Portrait Séverin Anguilé, directeur général de la Cnamgs
Séverin Maxime Anguilé, marié, 3 enfants, est le directeur général de la Cnamgs. Il est expert en assurance et réassurance avec une expérience de vingt-deux années menées à l’international et au Gabon. À l’issue de ses études en France, principalement dans le domaine de l’administration et de la gestion des entreprises, il obtient un master 2 en droit et économie de l’assurance. Son parcours professionnel est riche d’une rare expérience : à partir des années 2000, il officie en France pour différentes compagnies d’assurances en qualité de chargé de mission, d’analyste et de tarificateur en assurances collectives. Puis, avant son retour au Gabon en 2005, il entre comme chargé d’études en réassurance à la FSA RE (Paris) et occupe ensuite le poste de DGA chargé de la réassurance chez Ogar jusqu’en 2009 avant d’être nommé responsable des grands comptes à la holding Colina Europe France. De 2012 à 2017, il est successivement DGA puis DG de NSIA Assurances au Gabon. En parallèle, il est élu président de la Fegasa pour un mandat de 2 ans. De 2018 à novembre 2019, jusqu’à sa nomination au poste de DG de la Cnamgs, il développe un portefeuille d’investisseurs pour étudier des projets d’entreprises à fort potentiel et susciter l’intérêt d’entreprises étrangères pour des opportunités d’investissements en Afrique dans le secteur de l’assurance.
EE : Monsieur Séverin Anguilé, à la lecture de ce petit historique, nos lecteurs sont intéressés par les objectifs progressifs que vous vous fixez, notamment en termes de décentralisation, de proximité. Quelles sont vos perspectives dans ce domaine ?
Madame, je voudrais déjà vous remercier pour l’intérêt que vous portez à la Cnamgs qui vient de célébrer effectivement ses 15 années d’existence. Que de chemin parcouru depuis ! En effet, depuis 2007, le pays assure désormais 76 % de la population. C’est un exemple pour beaucoup de pays africains.

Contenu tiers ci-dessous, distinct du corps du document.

(* ===== verification/Follower.v ===== *)
(** * The chain follower (alerter/src/subspace.rs)

    [Subspace::listen_for_all_blocks] and the functions it calls, written in the
    state monad over what they share: the outside world, the header cache, the
    current best block and the blocks broadcast so far. *)

From S2P Require Import Prelude Errors Headers TreeRoute.

Local Open Scope N_scope.

(** A block of subxt's subscription; its [number()] is its header's. *)
Record SubxtBlock `{!Substrate} : Type := {
  sb_hash : BlockHash;
  sb_header : SubstrateHeader;
}.

(** The calls to the node, as functions of the outside world: the RPC methods,
    and the block subscription, whose end is [None]. *)
Class NodeApi `{!ErrorPayloads} `{!Substrate} (W : Type) : Type := {
  chain_get_block_hash : option BlockNumber → W → result subxt_rpcs_Error (option BlockHash) * W;
  chain_get_header : option BlockHash → W → result subxt_rpcs_Error (option SubstrateHeader) * W;
  subscribe_all : W → result subxt_Error () * W;
  sub_next : W → option (result subxt_Error SubxtBlock) * W;
}.

Record Listener `{!Substrate} (W : Type) : Type := {
  world : W;
  header_cache : HeadersMetadataCache;
  current_best_block : HashAndNumber;
  sink : list BlocksExt;
}.
Arguments world {_ W} _.
Arguments header_cache {_ W} _.
Arguments current_best_block {_ W} _.
Arguments sink {_ W} _.

Section Follower.
Context `{!ErrorPayloads} `{!Substrate} {api : TreeRouteApi} {W : Type} {node : NodeApi W}.
Abbreviation L := (Listener W).

Definition set_world (w : W) (s : L) : L :=
  {| world := w; header_cache := header_cache s;
     current_best_block := current_best_block s; sink := sink s |}.
Definition set_cache (c : HeadersMetadataCache) (s : L) : L :=
  {| world := world s; header_cache := c;
     current_best_block := current_best_block s; sink := sink s |}.
Definition set_best (b : HashAndNumber) (s : L) : L :=
  {| world := world s; header_cache := header_cache s;
     current_best_block := b; sink := sink s |}.
Definition push_sink (u : BlocksExt) (s : L) : L :=
  {| world := world s; header_cache := header_cache s;
     current_best_block := current_best_block s; sink := sink s ++ [u] |}.

(** A call to the outside world. *)
Definition call {A} (f : W → A * W) : M L Error A := λ s,
  let '(a, w) := f (world s) in (Ok a, set_world w s).

Definition with_cache {A} (m : M HeadersMetadataCache Error A) : M L Error A :=
  zoom header_cache set_cache m.

(** [sub.next().await.ok_or(Error::MissingBlock)??]. *)
Definition next_block : M L Error SubxtBlock :=
  o ← call sub_next;
  r ← lift (ok_or MissingBlock o);
  lift (question r).

Definition is_canonical_block (block_number : BlockNumber) (block_hash : BlockHash)
    : M L Error bool :=
  r ← call (chain_get_block_hash (Some block_number));
  o ← lift (question r);
  hash ← lift (ok_or MissingBlock o);
  mret (bool_decide (block_hash = hash)).

Definition rpc_header (hash : BlockHash) : M L Error SubstrateHeader :=
  r ← call (chain_get_header (Some hash));
  o ← lift (question r);
  lift (ok_or MissingBlock o).

Definition block_ext_of (hash : BlockHash) (header : Header) : BlockExt :=
  {| be_number := number header; be_hash := hash; be_parent_hash := parent_hash header;
     be_state_root := state_root header; be_extrinsics_root := extrinsics_root header |}.

Definition get_block_ext (hash : BlockHash) : M L Error BlockExt :=
  cache ← gets header_cache;
  header ← lift (get_header cache hash);
  mret (block_ext_of hash header).

(** Fetch the header [tree_route] misses and try again.  The recursion of the
    code has no bound of its own; [recursive_tree_route_complete] gives one. *)
Fixpoint recursive_tree_route (fuel : nat) (from to : BlockHash) : M L Error TreeRoute :=
  match fuel with
  | O => diverge
  | S fuel =>
      cache ← gets header_cache;
      match tree_route (header_metadata cache) from to with
      | Ok route => mret route
      | Err (MissingBlockHashFromCache hash) =>
          header ← rpc_header hash;
          _ ← with_cache (add_header header);
          recursive_tree_route fuel from to
      | Err err => throw err
      | Panic w => panic w
      | Diverge => diverge
      end
  end.

Definition is_empty {A} (l : list A) : bool := match l with [] => true | _ => false end.

(** The reorg data sent with a best block: the retracted blocks are given from
    the oldest on, and the new best block has been popped from the enacted ones. *)
Definition reorg_data (route : TreeRoute) : option ReorgData :=
  if is_empty (retracted route) then None
  else Some {| rd_enacted := removelast (enacted route);
               rd_retracted := rev (retracted route);
               rd_common_block := common_block route |}.

(** One turn of the loop of [listen_for_blocks]. *)
Definition listen_turn (fuel : nat) : M L Error () :=
  block ← next_block;
  let block_hash := sb_hash block in
  let block_number := number (sb_header block) in
  hash ← with_cache (add_header (sb_header block));
  _ ← (if decide (hash = block_hash) then mret tt
       else panic "assertion `left == right` failed");
  canonical ← is_canonical_block block_number block_hash;
  if negb canonical then mret tt
  else
    best ← gets current_best_block;
    route ← recursive_tree_route fuel (hn_hash best) block_hash;
    if is_empty (enacted route) && is_empty (retracted route) then mret tt
    else if is_empty (enacted route) then mret tt
    else
      block_exts ← traverse (λ hn, get_block_ext (hn_hash hn)) (enacted route);
      latest ← lift (expect "Latest enacted should exist as checked above; qed"
                       (last (enacted route)));
      _ ← modify (set_best latest);
      _ ← modify (push_sink {| blocks := block_exts; maybe_reorg_data := reorg_data route |});
      let number_to_clean := saturating_sub block_number CACHE_HEADER_DEPTH in
      with_cache (modify (remove_header_until number_to_clean)).

(** [turns] turns of the loop; [Ok tt] means it is still listening after them. *)
Definition listen_for_blocks (turns fuel : nat) : M L Error () :=
  drive (λ _, listen_turn fuel) (replicate turns ()).

(** [while latest_block_hash.is_none() { .. }]. *)
Fixpoint first_canonical (fuel : nat) : M L Error BlockHash :=
  match fuel with
  | O => diverge
  | S fuel =>
      block ← next_block;
      canonical ← is_canonical_block (number (sb_header block)) (sb_hash block);
      if canonical : bool then mret (sb_hash block) else first_canonical fuel
  end.

Definition fetch_header (n : BlockNumber) : M L Error SubstrateHeader :=
  r ← call (chain_get_block_hash (Some n));
  o ← lift (question r);
  block_hash ← lift (ok_or MissingBlock o);
  rpc_header block_hash.

(** [start..=last]. *)
Definition range_inclusive (start last : N) : list N :=
  (λ i, start + N.of_nat i) <$> seq 0 (N.to_nat (last + 1 - start)).

(** The headers are fetched by up to 30 requests at a time and collected in
    order ([buffered(30)], [try_collect]); they are written to the cache only
    when all of them arrived. *)
Definition load_header_metadata_cache (fuel : nat) : M L Error HashAndNumber :=
  latest_hash ← first_canonical fuel;
  latest_head ← rpc_header latest_hash;
  let cache_start_number := saturating_sub (number latest_head) CACHE_HEADER_DEPTH in
  headers ← traverse fetch_header
    (range_inclusive cache_start_number (number latest_head));
  _ ← drive (λ header, _ ← with_cache (add_header header); mret tt) headers;
  mret {| hn_number := number latest_head; hn_hash := latest_hash |}.

(** A connection: subscribe, and load the cache. *)
Definition connect (fuel : nat) : M L Error () :=
  r ← call subscribe_all;
  _ ← lift (question r);
  best ← load_header_metadata_cache fuel;
  modify (set_best best).

(** One element of [connections] per subscription: the turns its loop runs. *)
Fixpoint listen_for_all_blocks (fuel : nat) (connections : list nat) : M L Error () :=
  match connections with
  | [] => diverge
  | turns :: connections =>
      _ ← connect fuel;
      res ← catch (listen_for_blocks turns fuel);
      match res with
      | Err (Rpc _) => listen_for_all_blocks fuel connections
      | res => lift res
      end
  end.

(** ** The calls that succeed *)
Lemma call_run {A} (f : W → A * W) a w s :
  f (world s) = (a, w) → call f s = (Ok a, set_world w s).
Proof. unfold call. by intros ->. Qed.

Lemma next_block_run b w s :
  sub_next (world s) = (Some (inr b), w) → next_block s = (Ok b, set_world w s).
Proof. intros Hnext. unfold next_block, mbind, M_bind, call. by rewrite Hnext. Qed.

Lemma rpc_header_run h sh w s :
  chain_get_header (Some h) (world s) = (inr (Some sh), w) →
  rpc_header h s = (Ok sh, set_world w s).
Proof. intros Hget. unfold rpc_header, mbind, M_bind, call. by rewrite Hget. Qed.

Lemma is_canonical_run n h h' w s :
  chain_get_block_hash (Some n) (world s) = (inr (Some h'), w) →
  is_canonical_block n h s = (Ok (bool_decide (h = h')), set_world w s).
Proof. intros Hget. unfold is_canonical_block, mbind, M_bind, call. by rewrite Hget. Qed.

Lemma with_cache_add_run sh hd s :
  convert_header sh = Some hd →
  with_cache (add_header sh) s =
    (Ok (header_hash hd), set_cache (insert_header hd (header_cache s)) s).
Proof. intros Hconv. unfold with_cache, zoom. by rewrite (add_header_run _ hd). Qed.

Lemma connect_run fuel s w best s1 :
  subscribe_all (world s) = (inr tt, w) →
  load_header_metadata_cache fuel (set_world w s) = (Ok best, s1) →
  connect fuel s = (Ok tt, set_best best s1).
Proof.
  intros Hsub Hload. unfold connect, mbind, M_bind, call, lift. rewrite Hsub. cbn.
  by rewrite Hload.
Qed.
End Follower.

#[export] Hint Resolve connect_run call_run next_block_run rpc_header_run with_cache_add_run : alerter_run.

Au-delà de cet aspect, il importe de savoir que c’est tout un écosystème qui est entretenu par la Cnamgs. Les structures conventionnées paient des salaires, des cotisations sociales et des impôts. Ce sont des milliers de Gabonais qui sont concernés par la Cnamgs depuis une quinzaine d’années.
Pour revenir à votre question, la Cnamgs est présente sur l’ensemble du territoire national à travers ses délégations provinciales dans chaque chef-lieu de province.
Pour renforcer sa proximité auprès des populations, 17 unités départementales sont réparties sur l’ensemble du territoire national. La dernière en date étant celle de la commune de Ntoum, inaugurée par le chef de l’État le 2 mai 2023.
En contact permanent avec nos 1750693 assurés, ces structures conventionnées sont notre relais auprès de ces derniers. Pour information, entre 2016 et 2022, le coût de la prise en charge de nos assurés s’élevait à environ 378 mds de F CFA. Cet effort a permis à nos partenaires, notamment les pharmacies, cliniques et hôpitaux, de se développer et d’améliorer substantiellement leurs infrastructures et leurs plateaux techniques.
Cela se reflète dans l’engouement de nouveaux partenaires au conventionnement, la Cnamgs étant devenue le premier client des prestataires de santé au Gabon, mais aussi et surtout par l’accueil continu des assurés dans ces établissements de santé.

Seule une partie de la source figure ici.